2018 Olympics: Winter Games' Dates, Logo, Location and Schedule

Tim Daniels@TimDanielsBRFeatured ColumnistAugust 20, 2016

Mascots for South Korea's 2018 Pyeongchang Winter Olympics, a white tiger named 'Soohorang' (L) and an Asiatic black bear named 'Bandabi' (R), stand on a stage during the mascots' first public staging event at Hoenggye elementary school in Pyeongchang, about 150 kms east of Seoul, on July  18, 2016.
The PyeongChang 2018 Organizing Committee announced a nationwide mascot promotion tour, plus a tour to the Rio Games for more active international promotion as well as a reach to major cities and festivals in South Korea. / AFP / JUNG YEON-JE        (Photo credit should read JUNG YEON-JE/AFP/Getty Images)
JUNG YEON-JE/Getty Images

Soon the Olympic spotlight will shift from the bright lights of Rio de Janeiro, Brazil to the resort town of Pyeongchang, South Korea, host of the 2018 Winter Olympics.

Russia led the way with 33 total medals during the 2014 Games in Sochi. It was followed closely by the United States (28 medals) and Norway (26 medals) in a hotly contested edition of the worldwide sports showcase. South Korea will look to improve on an eight-medal showing on home turf.

Let's check out all of the important details for the next version of the Olympics, which are now less than 18 months away. That's followed by a look a couple key storylines to follow during the wait.

          

Key Information

Location: Pyeongchang, South Korea

Dates: February 9—February 25, 2018

Schedule: Projected Calendar (PDF File)

U.S. TV: NBC Universal

         

Event Logo

SOCHI, RUSSIA - FEBRUARY 23:  A Dancer performs during the Pyeongchang 2018 presentation as part of the 2014 Sochi Winter Olympics Closing Ceremony at Fisht Olympic Stadium on February 23, 2014 in Sochi, Russia.  (Photo by Ryan Pierse/Getty Images)
Ryan Pierse/Getty Images

                       

Top Storylines

Continued Fallout From Russian Doping Scandal

Although the International Olympic Committee opted against banning all Russian athletes from competing in Rio, the story is far from over after a World Anti-Doping Agency report highlighted the alleged state-sponsored doping scandal, per Eoghan Macguire of CNN.

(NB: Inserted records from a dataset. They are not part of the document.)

(* ===== verification/Ringbuffer.v ===== *)
(** * Ring buffers of bytes: src/components/drivers/ipc/ringbuffer.c

    A [ringbuffer] is [struct rt_ringbuffer] with the bytes of its pool.  The
    one-bit fields are booleans, on which [~] is [negb]; the indices have 31
    bits.  A block of data is the list of its [length] bytes; [rt_memcpy] fails
    outside the pool. *)

From S2P Require Import Prelude.
Open Scope rt_scope.

Record ringbuffer := mkRingbuffer {
  rb_buffer : list Z;       (* what buffer_ptr points to *)
  rb_read_mirror : bool;
  rb_read_index : Z;
  rb_write_mirror : bool;
  rb_write_index : Z;
  rb_size : Z;              (* buffer_size *)
}.

#[export] Instance eta_ringbuffer : EtaRec ringbuffer := fun r =>
  mkRingbuffer (rb_buffer r) (rb_read_mirror r) (rb_read_index r) (rb_write_mirror r) (rb_write_index r) (rb_size r).

Inductive rt_ringbuffer_state := RT_RINGBUFFER_EMPTY | RT_RINGBUFFER_FULL | RT_RINGBUFFER_HALFFULL.

Definition u31 (x : Z) : Z := x mod 2 ^ 31.

Abbreviation RB := (st ringbuffer).

(** ** Access to the pool *)

Fixpoint write_at (i : nat) (bs buf : list Z) : list Z :=
  match bs with [] => buf | b :: bs => write_at (S i) bs (<[i := b]> buf) end.

(** [rt_memcpy(&rb->buffer_ptr[i], bs, length)] *)
Definition copy_in (i : Z) (bs : list Z) : RB unit :=
  rb ← st_get;
  rt_assert ((0 <=? i) && (i + Z.of_nat (length bs) <=? Z.of_nat (length (rb_buffer rb))));;
  st_modify (fun rb => rb <| rb_buffer ::= write_at (Z.to_nat i) bs |>).

(** [rt_memcpy(ptr, &rb->buffer_ptr[i], n)]: the bytes that are copied. *)
Definition copy_out (i n : Z) : RB (list Z) :=
  rb ← st_get;
  rt_assert ((0 <=? i) && (0 <=? n) && (i + n <=? Z.of_nat (length (rb_buffer rb))));;
  mret (take (Z.to_nat n) (drop (Z.to_nat i) (rb_buffer rb))).

Definition load (i : Z) : RB Z := rb ← st_get; st_opt (rb_buffer rb !! Z.to_nat i).

(** ** Sizes *)

Definition rt_ringbuffer_status (rb : ringbuffer) : rt_ringbuffer_state :=
  if rb_read_index rb =? rb_write_index rb then
    if Bool.eqb (rb_read_mirror rb) (rb_write_mirror rb) then RT_RINGBUFFER_EMPTY else RT_RINGBUFFER_FULL
  else RT_RINGBUFFER_HALFFULL.

Definition rt_ringbuffer_data_len (rb : ringbuffer) : Z :=
  match rt_ringbuffer_status rb with
  | RT_RINGBUFFER_EMPTY => 0
  | RT_RINGBUFFER_FULL => rb_size rb
  | RT_RINGBUFFER_HALFFULL =>
      let wi := rb_write_index rb in let ri := rb_read_index rb in
      if ri <? wi then wi - ri else u32 (rb_size rb - (ri - wi))
  end.

Definition rt_ringbuffer_space_len (rb : ringbuffer) : Z := u32 (rb_size rb - rt_ringbuffer_data_len rb).
Definition rt_ringbuffer_get_size (rb : ringbuffer) : Z := u32 (rb_size rb).

(** ** Life cycle *)

Definition rt_ringbuffer_init (pool : list Z) (size : Z) : option ringbuffer :=
  if 0 <? size then Some (mkRingbuffer pool false 0 false 0 (RT_ALIGN_DOWN size RT_ALIGN_SIZE)) else None.

Definition rt_ringbuffer_reset : RB unit :=
  st_modify (fun rb => rb <| rb_read_mirror := false |> <| rb_read_index := 0 |>
                          <| rb_write_mirror := false |> <| rb_write_index := 0 |>).

(** [mem] says whether the structure could be allocated, [pool] is the memory
    for the bytes; [Some None] is a returned RT_NULL. *)
Definition rt_ringbuffer_create (size : Z) (mem : bool) (pool : option (list Z)) : option (option ringbuffer) :=
  if 0 <? size then
    let size := RT_ALIGN_DOWN size RT_ALIGN_SIZE in
    if mem then
      match pool with
      | None => Some None
      | Some pool => match rt_ringbuffer_init pool size with Some rb => Some (Some rb) | None => None end
      end
    else Some None
  else None.

(** ** Writing *)

(** The tail of [put] and [put_force]: [length] bytes in one or two pieces; the
    result says whether the write index went round. *)
Definition write_wrapped (ptr : list Z) : RB unit :=
  rb ← st_get;
  let k := rb_size rb - rb_write_index rb in
  copy_in (rb_write_index rb) (take (Z.to_nat k) ptr);;
  copy_in 0 (drop (Z.to_nat k) ptr);;
  (* we are going into the other side of the mirror *)
  st_modify (fun rb => rb <| rb_write_mirror ::= negb |>
                          <| rb_write_index := u31 (Z.of_nat (length ptr) - k) |>).

Definition rt_ringbuffer_put (ptr : list Z) : RB Z :=
  rb ← st_get;
  (* whether has enough space *)
  let size := rt_ringbuffer_space_len rb in
  (* no space *)
  if size =? 0 then mret 0 else
  (* drop some data *)
  let ptr := if size <? Z.of_nat (length ptr) then take (Z.to_nat size) ptr else ptr in
  let length := Z.of_nat (length ptr) in
  if length <? u32 (rb_size rb - rb_write_index rb) then
    copy_in (rb_write_index rb) ptr;;
    st_modify (fun rb => rb <| rb_write_index ::= (fun i => u31 (i + length)) |>);;
    mret length
  else write_wrapped ptr;; mret length.

Definition rt_ringbuffer_put_force (ptr : list Z) : RB Z :=
  rb ← st_get;
  let space_length := rt_ringbuffer_space_len rb in
  let len := Z.of_nat (length ptr) in
  let ptr := if u32 (rb_size rb) <? len then drop (Z.to_nat (len - rb_size rb)) ptr else ptr in
  let length := Z.of_nat (length ptr) in
  if length <? u32 (rb_size rb - rb_write_index rb) then
    copy_in (rb_write_index rb) ptr;;
    st_modify (fun rb => rb <| rb_write_index ::= (fun i => u31 (i + length)) |>);;
    when (space_length <? length)
      (st_modify (fun rb => rb <| rb_read_index := rb_write_index rb |>));;
    mret length
  else
    write_wrapped ptr;;
    when (space_length <? length)
      (rb ← st_get;
       when (rb_write_index rb <=? rb_read_index rb) (st_modify (fun rb => rb <| rb_read_mirror ::= negb |>));;
       st_modify (fun rb => rb <| rb_read_index := rb_write_index rb |>));;
    mret length.

(** [rb->buffer_ptr[rb->write_index] = ch] and the step of the write index; the
    result says whether it went round. *)
Definition put_byte (ch : Z) : RB bool :=
  rb ← st_get;
  copy_in (rb_write_index rb) [ch];;
  (* flip mirror *)
  if rb_write_index rb =? rb_size rb - 1 then
    st_modify (fun rb => rb <| rb_write_mirror ::= negb |> <| rb_write_index := 0 |>);; mret true
  else st_modify (fun rb => rb <| rb_write_index ::= (fun i => u31 (i + 1)) |>);; mret false.

Definition rt_ringbuffer_putchar (ch : Z) : RB Z :=
  rb ← st_get;
  (* whether has enough space *)
  if rt_ringbuffer_space_len rb =? 0 then mret 0 else
  put_byte ch;; mret 1.

Definition rt_ringbuffer_putchar_force (ch : Z) : RB Z :=
  rb ← st_get;
  let old_state := rt_ringbuffer_status rb in
  wrapped ← put_byte ch;
  match old_state with
  | RT_RINGBUFFER_FULL =>
      when (wrapped : bool) (st_modify (fun rb => rb <| rb_read_mirror ::= negb |>));;
      st_modify (fun rb => rb <| rb_read_index := rb_write_index rb |>)
  | _ => mret tt
  end;;
  mret 1.

(** ** Reading *)

(** The result is the returned size with the bytes written to [ptr]. *)
Definition rt_ringbuffer_get (length : Z) : RB (Z * list Z) :=
  rb ← st_get;
  (* whether has enough data *)
  let size := rt_ringbuffer_data_len rb in
  (* no data *)
  if size =? 0 then mret (0, []) else
  (* less data *)
  let length := if size <? length then size else length in
  let k := rb_size rb - rb_read_index rb in
  if length <? u32 k then
    (* copy all of data *)
    bytes ← copy_out (rb_read_index rb) length;
    st_modify (fun rb => rb <| rb_read_index ::= (fun i => u31 (i + length)) |>);;
    mret (length, bytes)
  else
    bytes1 ← copy_out (rb_read_index rb) k;
    bytes2 ← copy_out 0 (length - k);
    (* we are going into the other side of the mirror *)
    st_modify (fun rb => rb <| rb_read_mirror ::= negb |> <| rb_read_index := u31 (length - k) |>);;
    mret (length, bytes1 ++ bytes2).

(** The result is the size and the index in the pool that [*ptr] points to,
    [None] for RT_NULL. *)
Definition rt_ringbuffer_peek : RB (Z * option Z) :=
  rb ← st_get;
  let size := rt_ringbuffer_data_len rb in
  if size =? 0 then mret (0, None) else
  let at_index := Some (rb_read_index rb) in
  if size <? u32 (rb_size rb - rb_read_index rb) then
    st_modify (fun rb => rb <| rb_read_index ::= (fun i => u31 (i + size)) |>);;
    mret (size, at_index)
  else
    let size := u32 (rb_size rb - rb_read_index rb) in
    st_modify (fun rb => rb <| rb_read_mirror ::= negb |> <| rb_read_index := 0 |>);;
    mret (size, at_index).

(** [Some ch] is a returned 1 with the byte in [*ch], [None] a returned 0. *)
Definition rt_ringbuffer_getchar : RB (option Z) :=
  rb ← st_get;
  if rt_ringbuffer_data_len rb =? 0 then mret None else
  ch ← load (rb_read_index rb);
  (if rb_read_index rb =? rb_size rb - 1 then
     st_modify (fun rb => rb <| rb_read_mirror ::= negb |> <| rb_read_index := 0 |>)
   else st_modify (fun rb => rb <| rb_read_index ::= (fun i => u31 (i + 1)) |>));;
  mret (Some ch).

The report noted WADA's findings show Russia's security services tampered with testing results from both summer and winter athletes. A study commissioned by Canadian law professor Richard McLaren showed evidence of manipulated test results from 2011 through last August.

In turn, Sean Ingle of the Guardian reported the IOC is planning to retest all samples provided by Russian athletes during the 2014 Games in Sochi.

So it's possible Russia could see further bans for the 2018 Games and beyond depending on the findings of the continuing investigation. It's unclear when any final decisions will be made about the participation of athletes in Pyeongchang, though.

                        

Lindsey Vonn, Shaun White Seek Return To Dominance

On the American sports landscape, two marquee names are expected to compete in Pyeongchang with an eye on reclaiming their spots atop their respective sports.

Vonn has dealt with consistent knee problems in recent years and one of those setbacks forced her to miss the 2014 Winter Olympics. She's returned to enjoy plenty of success at the World Cup level, but another chance at Olympic glory is still a year-and-a-half away.

The 2010 Olympic downhill gold medalist told Andy Charles of Sky Sports time is probably running out because of her injury history, but she still has a couple goals in mind.

"The goal is definitely to make it to the next Olympics in South Korea in 2018, so that's two more seasons," Vonn said. "But I'm really hoping for three seasons, and I'll tell you why—it's because, in my final season, I would like to race against the men in one race."

Meanwhile, White was present in Sochi, but he looked nothing like the unstoppable halfpipe force he was during the prime of his career. He finished off the podium in fourth place after claiming gold in the event in both 2006 and 2010.

He confirmed to Access Hollywood in February that he's aiming for another shot at gold and believes experience is now on his side after the disappointment in 2014.

"It seems easier now, just because I'm more focused," White said. "I'm more aware of my strengths and weaknesses, and how to practice more consistently."

Vonn's absence and White's inability to secure a podium finish were two of the numerous reasons the United States didn't win the overall medal count in Sochi. Getting them back at the top of their games would go a long way for the Americans emerging as champions in Pyeongchang.